SOURCE DATA section start
Lemma runs_leave p pr s s' :
  free_thread p pr s -> length (p_ofile pr) = NOFILE -> let_go p pr s = Some s' -> runs (leave p) s tt s' /\ free_thread p (left_proc pr) s'.
Proof.
  intros F Hlen H. unfold let_go in H. destruct (drop_files (p_ofile pr) s) as [s1|] eqn:E1; [|done]. cbn in H. destruct (p_cwd pr) as [cwd|] eqn:Hc; [|done]. cbn in H.
  destruct (put_inode cwd s1) as [s2|] eqn:E2; [|done]. injection H as <-. set (pr1 := set_p_ofile (replicate NOFILE None) pr). pose proof (ft_running _ _ _ F) as Hrun.
  destruct (drop_files_with p pr pr (p_ofile pr) s s1 F Hrun eq_refl E1) as [_ F1].
  pose proof (runs_close_from p (p_ofile pr) [] s pr s1 F eq_refl E1) as R1. rewrite Hlen in R1. cbn [length app] in R1. fold pr1 in R1.
  assert (F1' : free_thread p pr1 (with_proc p pr1 s1)) by (by eapply free_with).
  destruct (runs_put_inode cwd p pr1 _ _ F1' (put_inode_with p pr1 cwd s1 s2 Hrun E2)) as (F2 & t1 & t2 & R2 & Hp & R3 & R4).
  split.
  - unfold leave. eapply runs_bind; [exact R1|]. eapply runs_bind; [exact R2|]. eapply runs_bind; [apply (runs_get_proc p pr1); rewrite Hp; by destruct F1'|].
    eapply runs_bind; [by apply runs_valid|]. eapply runs_bind; [exact R3|]. eapply runs_bind; [exact R4|].
    rewrite <- (with_proc_twice p (left_proc pr) pr1 s2). apply (runs_mod_proc_to p _ pr1). by destruct F2.
  - rewrite <- (with_proc_twice p (left_proc pr) pr1 s2). by apply (free_with p pr1).
Qed.

(** Nobody gets another parent by it. *)

Definition same_family (s s' : kst) : Prop :=
  k_initproc s' = k_initproc s /\ forall j, p_parent <$> k_procs s' !! j = p_parent <$> k_procs s !! j.

Lemma family_trans s1 s2 s3 : same_family s1 s2 -> same_family s2 s3 -> same_family s1 s3.
Proof. intros [H1 H2] [H3 H4]. split; [congruence|]. intros j. by rewrite H4, H2. Qed.

Lemma family_wake ch s : same_family s (wake_all ch s).
Proof. split; [done|]. intros j. cbn. rewrite list_lookup_fmap. destruct (k_procs s !! j) as [q|]; [|done]. cbn. unfold wake. by destruct (_ && _). Qed.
SOURCE DATA section end
# WHAT THIS TASK INVOLVES:
Each line that includes the word "pose" counts once; report how many such lines the entries have, and nothing else.

# ANSWER SPACE:
2